The cardiac nitric oxide and endothelin-1 (ET-1) systems are closely linked and play a critical role in cardiac physiology. The balance between both systems is often disturbed in cardiovascular diseases. To define the cardiac effect of excessive ET-1 in a status of nitric oxide deficiency, we compared left ventricular function and morphology in wild-type mice, ET-1 transgenic (ET+/+) mice, endothelial nitric oxide synthase knockout (eNOS−/−) mice, and ET+/+eNOS−/− mice.
Methods and results
eNOS−/− and ET+/+eNOS−/− mice developed high blood pressure compared with wild-type and ET+/+ mice. Left ventricular catheterization showed that eNOS−/− mice, but not ET+/+eNOS−/−, developed diastolic dysfunction characterized by increased end-diastolic pressure and relaxation constant tau. To elucidate the causal molecular mechanisms driving the rescue of diastolic function in ET+/+eNOS−/− mice, the cardiac proteome was analyzed. Two-dimensional gel electrophoresis coupled to mass spectrometry offers an appropriate hypothesis-free approach. ET-1 overexpression on an eNOS−/− background led to an elevated abundance and change in posttranslational state of antioxidant enzymes (e.g., peroxiredoxin-6, glutathione S-transferase mu 2, and heat shock protein beta 7). In contrast to ET+/+eNOS−/− mice, eNOS−/− mice showed an elevated abundance of proteins responsible for sarcomere disassembly (e.g., cofilin-1 and cofilin-2).
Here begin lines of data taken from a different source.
(** ** A matrix without rows *)

(** X9. A matrix without rows is not accepted, however many columns its
    shape has.  A closed problem evaluates the empty candidate and
    raises [IndexError] for row 0; so does an open problem, unless the
    matrix has no column either, in which case the assignment to column
    0 raises first. *)
Theorem no_rows_raises (h : list ndarray) (r : nat) a :
  rows a = [] -> h !! r = Some a ->
  snd (solve_tsp_brute_force r false h) = Raise (IndexError 0 0 0) /\
  snd (solve_tsp_brute_force r true h) =
    Raise (IndexError 0 (if decide (ncols a = 0) then 1 else 0) 0).
Proof.
  intros Hrows Hr. destruct a as [c rs]. simpl in Hrows. subst rs.
  split.
  - cbv beta delta [solve_tsp_brute_force bind get_array ret raise].
    rewrite Hr. cbv beta iota zeta. simpl.
    unfold bind, _permutation_distance, bind, get_array.
    rewrite Hr. reflexivity.
  - cbv beta delta [solve_tsp_brute_force bind get_array copy setitem_column ret raise].
    rewrite Hr. cbv beta iota zeta. rewrite Hr. cbv beta iota zeta.
    rewrite list_lookup_middle by reflexivity. cbv beta iota zeta.
    cbn [ncols rows].
    destruct (decide (0 < c)) as [Hc|Hc]; cbv beta iota zeta.
    + destruct (decide (c = 0)) as [->|_]; [lia|].
      rewrite insert_app_r_alt by lia. rewrite Nat.sub_diag.
      simpl. unfold bind, _permutation_distance, bind, get_array.
      rewrite list_lookup_middle by reflexivity. reflexivity.
    + destruct (decide (c = 0)) as [->|Hne]; [reflexivity | lia].
Qed.

Lemma no_rows_raises_witness :
  snd (solve_tsp_brute_force 0 false [NDArray 3 []]) =
    Raise (IndexError 0 0 0) /\
  snd (solve_tsp_brute_force 0 true [NDArray 3 []]) =
    Raise (IndexError 0 (if decide (ncols (NDArray 3 []) = 0) then 1 else 0) 0).
Proof.
  apply (no_rows_raises [NDArray 3 []] 0 (NDArray 3 [])); reflexivity.
Defined.

(** * What a call returns, and when *)

Lemma lex_lt_trans p q r : lex_lt p q -> lex_lt q r -> lex_lt p r.
Proof.
  intros H. revert r.
  induction H as [y ys|x y xs ys Hxy|x xs ys _ IH]; intros r Hr;
    inversion Hr; subst.
  - constructor.
  - constructor.
  - apply lex_lt_head. lia.
  - apply lex_lt_head. exact Hxy.
  - apply lex_lt_head. assumption.
  - apply lex_lt_tail, IH. assumption.
Qed.

(** A candidate whose distance is below infinity makes the call return. *)
Lemma solve_returns n a h r open_tsp q :
  1 <= n -> square n a -> h !! r = Some a ->
  q ≡ₚ seq 1 (n - 1) ->
  num_ltb (paired_sum (working a open_tsp) q) PInf = true ->
  exists tour d, snd (solve_tsp_brute_force r open_tsp h) = Ok (tour, d).
Proof.
  intros Hn (Hrows & Hcols & _) Hr Hq Hlt.
  rewrite (solve_run n a h r open_tsp Hn Hrows Hcols Hr). cbn [snd].
  destruct (search_finds (working a open_tsp) (permutations (seq 1 (n - 1))) q)
    as [p Hp]; auto.
  { apply elem_of_permutations. symmetry. exact Hq. }
  unfold best_result. rewrite Hp. eauto.
Qed.

(** What is known of a returned result: the candidate inside the tour,
    its place in the enumeration, and how its distance compares. *)
Lemma solve_returned n a h r open_tsp tour d :
  1 <= n -> square n a -> h !! r = Some a ->
  snd (solve_tsp_brute_force r open_tsp h) = Ok (tour, d) ->
  exists before p after,
    permutations (seq 1 (n - 1)) = before ++ p :: after /\
    tour = [0] ++ p ++ (if open_tsp then [] else [0]) /\
    p ≡ₚ seq 1 (n - 1) /\
    d = paired_sum (working a open_tsp) p /\
    d <> NaN /\ num_ltb d PInf = true /\
    (forall q, q ∈ before ->
       num_leb (paired_sum (working a open_tsp) q) d = false) /\
    (forall q, q ≡ₚ seq 1 (n - 1) ->
       num_ltb (paired_sum (working a open_tsp) q) d = false).
Proof.
  intros Hn (Hrows & Hcols & _) Hr.
  rewrite (solve_run n a h r open_tsp Hn Hrows Hcols Hr). cbn [snd].
  set (W := working a open_tsp).
  set (candidates := permutations (seq 1 (n - 1))).
  pose proof (search_inv_run W candidates) as (Hnan & Hmin & Hbest).
  unfold best_result.
  destruct (snd (fold_left (step W) candidates (PInf, None)))
    as [p|]; [|intros Hres; discriminate Hres].
  intros [= <- <-].
  destruct Hbest as (Hd & Hlt & before & after & Hsplit & Hfirst).
  exists before, p, after.
  split; [exact Hsplit|]. split; [reflexivity|]. split.
  { symmetry. apply elem_of_permutations. fold candidates. rewrite Hsplit.
    apply elem_of_app. right. apply list_elem_of_here. }
  split; [exact Hd|]. split; [exact Hnan|]. split; [exact Hlt|].
  split; [exact Hfirst|].
  intros q Hq. apply Hmin, elem_of_permutations. symmetry. exact Hq.
Qed.
(** What [get_filenames] returns when it starts from [None, None, None]:
    a name of a kind only if a file of that kind is listed. *)
Lemma classify_spec files acc filename info_fname digest_fname :
  classify files acc = (filename, info_fname, digest_fname) →
  (is_Some filename → is_Some acc.1.1 ∨ ∃ x, x ∈ files ∧ is_payload x) ∧
  (is_Some info_fname → is_Some acc.1.2 ∨ ∃ x, x ∈ files ∧ is_info x) ∧
  (is_Some digest_fname → is_Some acc.2 ∨ ∃ x, x ∈ files ∧ is_digest x).
Proof.
  revert acc. induction files as [|f files IH]; intros [[a b] c]; cbn [classify].
  - intros [= -> -> ->]. split_and!; by left.
  - destruct (PyStr.endswith f ".info") eqn:Hi; [| destruct (PyStr.endswith f ".digest") eqn:Hd];
      intros Hc; destruct (IH _ Hc) as (H1 & H2 & H3); cbn [fst snd] in *;
      split_and!; intros Hs.
    + destruct (H1 Hs) as [? | (x & ? & ?)]; [by left | right; exists x; split; [by right | done]].
    + destruct (H2 Hs) as [? | (x & ? & ?)]; [| right; exists x; split; [by right | done]].
      right. exists f. split; [by left | done].
    + destruct (H3 Hs) as [? | (x & ? & ?)]; [by left | right; exists x; split; [by right | done]].
    + destruct (H1 Hs) as [? | (x & ? & ?)]; [by left | right; exists x; split; [by right | done]].
    + destruct (H2 Hs) as [? | (x & ? & ?)]; [by left | right; exists x; split; [by right | done]].
    + destruct (H3 Hs) as [? | (x & ? & ?)]; [| right; exists x; split; [by right | done]].
      right. exists f. split; [by left | done].
    + destruct (H1 Hs) as [? | (x & ? & ?)]; [| right; exists x; split; [by right | done]].
      right. exists f. split; [by left | done].
    + destruct (H2 Hs) as [? | (x & ? & ?)]; [by left | right; exists x; split; [by right | done]].
    + destruct (H3 Hs) as [? | (x & ? & ?)]; [by left | right; exists x; split; [by right | done]].
Qed.

Lemma three_kinds_three_files (files : list string) p i d :
  p ∈ files → i ∈ files → d ∈ files →
  is_payload p → is_info i → is_digest d →
  (3 ≤ length files)%nat.
Proof.
  intros Hp Hi Hd [Hp1 Hp2] Hi1 [Hd1 Hd2].
  unfold is_info in Hi1.
  assert (p ≠ i) by congruence. assert (p ≠ d) by congruence. assert (i ≠ d) by congruence.
  assert (NoDup [p; i; d]) as Hnd.
  { apply NoDup_cons. split; [rewrite !elem_of_cons, elem_of_nil; tauto |].
    apply NoDup_cons. split; [rewrite !elem_of_cons, elem_of_nil; tauto |].
    apply NoDup_singleton. }
  change 3%nat with (length [p; i; d]). apply submseteq_length.
  apply NoDup_submseteq; [done |].
  intros x. rewrite !elem_of_cons, elem_of_nil. intros [-> | [-> | [-> | []]]]; done.
Qed.

Section Extractor.

Context `{!Collaborators}.

(** C6, as amended.  Nothing counts the extracted files.  When the lines of
    [handle_tarball] from the extraction to the reading of the info file
    succeed, the scratch directory lists a name ending in [.info], another
    ending in [.digest] and a third ending in neither, hence three names at
    least. *)
Theorem read_bundle_needs_each_kind (tar_filename scratch_dir : string) (w w' : World)
    (b : option string * gmap string string * gmap string pyval) :
  read_bundle tar_filename scratch_dir w = (Ok b, w') →
  ∃ w0 files,
    bind (untar2dir tar_filename scratch_dir) (fun _ => os_chdir scratch_dir) w = (Ok tt, w0) ∧
    glob_star w0 = (Ok files, w0) ∧
    (∃ x, x ∈ files ∧ is_payload x) ∧
    (∃ x, x ∈ files ∧ is_info x) ∧
    (∃ x, x ∈ files ∧ is_digest x) ∧
    (3 ≤ length files)%nat.
Proof.
  unfold read_bundle. intros H0.
  apply bind_ok_inv in H0 as ([] & wa & Huntar & H0).
  apply bind_ok_inv in H0 as ([] & w0 & Hchdir & H0).
  apply bind_ok_inv in H0 as ([[filename info_fname] digest_fname] & w0' & Hnames & H0).
  unfold get_filenames in Hnames.
  apply bind_ok_inv in Hnames as (files & w0'' & Hglob & Hnames).
  assert (w0'' = w0) as -> by (revert Hglob; unfold glob_star, bind, get, ret; by intros [= _ <-]).
  injection Hnames as Hcl <-.
  apply bind_ok_inv in H0 as (dpath & w1 & Hd & H0).
  apply bind_ok_inv in H0 as (text & w2 & _ & H0).
  apply bind_ok_inv in H0 as (digest & w3 & _ & H0).
  apply bind_ok_inv in H0 as (expected_info & w4 & Hi & H0).
  apply bind_ok_inv in H0 as (ipath & w5 & _ & H0).
  apply bind_ok_inv in H0 as ([] & w6 & _ & H0).
  apply bind_ok_inv in H0 as (expected_file & w7 & Hf & _).
  assert (is_Some digest_fname) as Hsd by (destruct digest_fname; [eauto | done]).
  assert (is_Some info_fname) as Hsi by (destruct info_fname; [eauto | done]).
  assert (is_Some filename) as Hsf by (destruct filename; [eauto | done]).
  apply classify_spec in Hcl as (H1 & H2 & H3). cbn [fst snd] in *.
  destruct (H1 Hsf) as [[? [=]] | (p & Hp & Hpk)].
  destruct (H2 Hsi) as [[? [=]] | (i & Hi' & Hik)].
  destruct (H3 Hsd) as [[? [=]] | (d & Hd' & Hdk)].
  exists w0, files. split_and!; eauto.
  - unfold bind. by rewrite Huntar, Hchdir.
  - by apply (three_kinds_three_files files p i d).
Qed.

End Extractor.

(** ** The registration manager *)

Lemma guarded_ok {A} (m : M A) handler k w a w' :
  m w = (Ok a, w') → guarded m handler k w = k a w'.
Proof. intros H. unfold guarded. by rewrite H. Qed.

Lemma guarded_raise {A} (m : M A) handler k w e w' :
  m w = (Raise e, w') → guarded m handler k w = handler e w'.
Proof. intros H. unfold guarded. by rewrite H. Qed.

Lemma filename_exists_in_dbb_spec fname w :
  db_funcs.filename_exists_in_dbb fname w =
    (Ok (bool_decide (is_Some (find (fun r => bool_decide (st_filename r = fname))
                                    (t_datastore_dbb (pending (dbh w)))))), w).
Proof. done. Qed.

Section Registration.

Context `{!Collaborators}.

(** C5.  A bundle that has passed extraction and verification, whose process
    is resolved, and whose file name already has a row in [datastore_dbb]:
    [handle_tarball] returns normally; the tarball is in the bad-file area;
    one row of [dbb_bad_file] is committed, with [DUPLICATE_MSG] as its
    rejection message; no [dataset] row is written, no dataset id is drawn
    from the sequence, and [datastore_dbb] is as it was. *)
Theorem duplicate_filename_quarantined (cfg : config) (tar_filename scratch_dir : string)
    (w w1 w2 : World) (filename : option string) (digest : gmap string string)
    (info : gmap string pyval) (process_id : Z) (fname : pyval) (nd0 nd : node)
    (earlier : datastore_row) :
  let src_info1 := <["tar_filename" := PStr tar_filename]> info in
  let src_info := <["process_id" := PInt process_id]> src_info1 in
  tar_filename ≠ EmptyString →
  fs w !! resolve w tar_filename = Some nd0 →
  read_bundle tar_filename scratch_dir w = (Ok (filename, digest, info), w1) →
  resolve_process filename digest src_info1 w1 = (Ok process_id, w2) →
  pending (dbh w2) = committed (dbh w2) →
  info !! "filename" = Some fname →
  find (fun r => bool_decide (st_filename r = fname)) (t_datastore_dbb (pending (dbh w2)))
    = Some earlier →
  recordable src_info tar_filename →
  quarantine_ready cfg tar_filename nd w2 →
  ∃ w',
    handle_tarball tar_filename scratch_dir cfg w = (Ok tt, w') ∧
    fs w' !! resolve w2 tar_filename = None ∧
    fs w' !! resolve w2 (bad_dest cfg w2 tar_filename) = Some nd ∧
    pending (dbh w') = committed (dbh w') ∧
    t_dbb_bad_file (committed (dbh w')) =
      t_dbb_bad_file (committed (dbh w2)) ++
      [bad_file_row src_info tar_filename DUPLICATE_MSG (content_size (n_data nd)) w2] ∧
    bad_file_row src_info tar_filename DUPLICATE_MSG (content_size (n_data nd)) w2
      !! "rejected_msg" = Some (PStr DUPLICATE_MSG) ∧
    t_dataset (committed (dbh w')) = t_dataset (committed (dbh w2)) ∧
    dataset_seq (dbh w') = dataset_seq (dbh w2) ∧
    t_datastore_dbb (committed (dbh w')) = t_datastore_dbb (committed (dbh w2)) ∧
    earlier ∈ t_datastore_dbb (committed (dbh w')).
Proof.
  intros src_info1 src_info Htar Hnd0 Hread Hproc Hclean Hfn Hdup Hrec Hq.
  destruct (handle_bad_file_parsed cfg src_info tar_filename DUPLICATE_MSG nd w2 Hrec Hq)
    as (w' & Hbad & Hcom & Hpend & _ & Hseq & _ & _ & Hgone & Hthere & _).
  exists w'. split; [| split_and!; try done].
  - unfold handle_tarball.
    erewrite guarded_ok; last first.
    { rewrite os_path_exists_spec by done. by rewrite Hnd0. }
    rewrite bool_decide_true by eauto. cbn [negb].
    erewrite guarded_ok by exact Hread. cbv beta iota.
    erewrite guarded_ok by exact Hproc. cbv beta.
    erewrite guarded_ok; last first.
    { unfold register_and_store.
      erewrite bind_ok; last first.
      { apply getitem_ok. unfold src_info, src_info1. by simplify_map_eq. }
      erewrite bind_ok by apply filename_exists_in_dbb_spec.
      rewrite Hdup, bool_decide_true by eauto.
      erewrite bind_ok by exact Hbad. reflexivity. }
    done.
  - by rewrite Hcom.
  - by rewrite Hcom.
  - by rewrite Hcom.
  - rewrite Hcom. cbn [add_bad_file t_datastore_dbb]. rewrite <- Hclean.
    apply list_elem_of_In. eapply find_some. exact Hdup.
Qed.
In ET+/+eNOS−/− mice, glycolysis was favored at the expense of fatty acid oxidation.
eNOS−/− mice developed diastolic dysfunction; this was rescued by ET-1 transgenic overexpression. This study furthermore suggests that cardiac ET-1 overexpression in case of eNOS deficiency causes specifically the regulation of proteins playing a role in oxidative stress, myocytes contractility, and energy metabolism.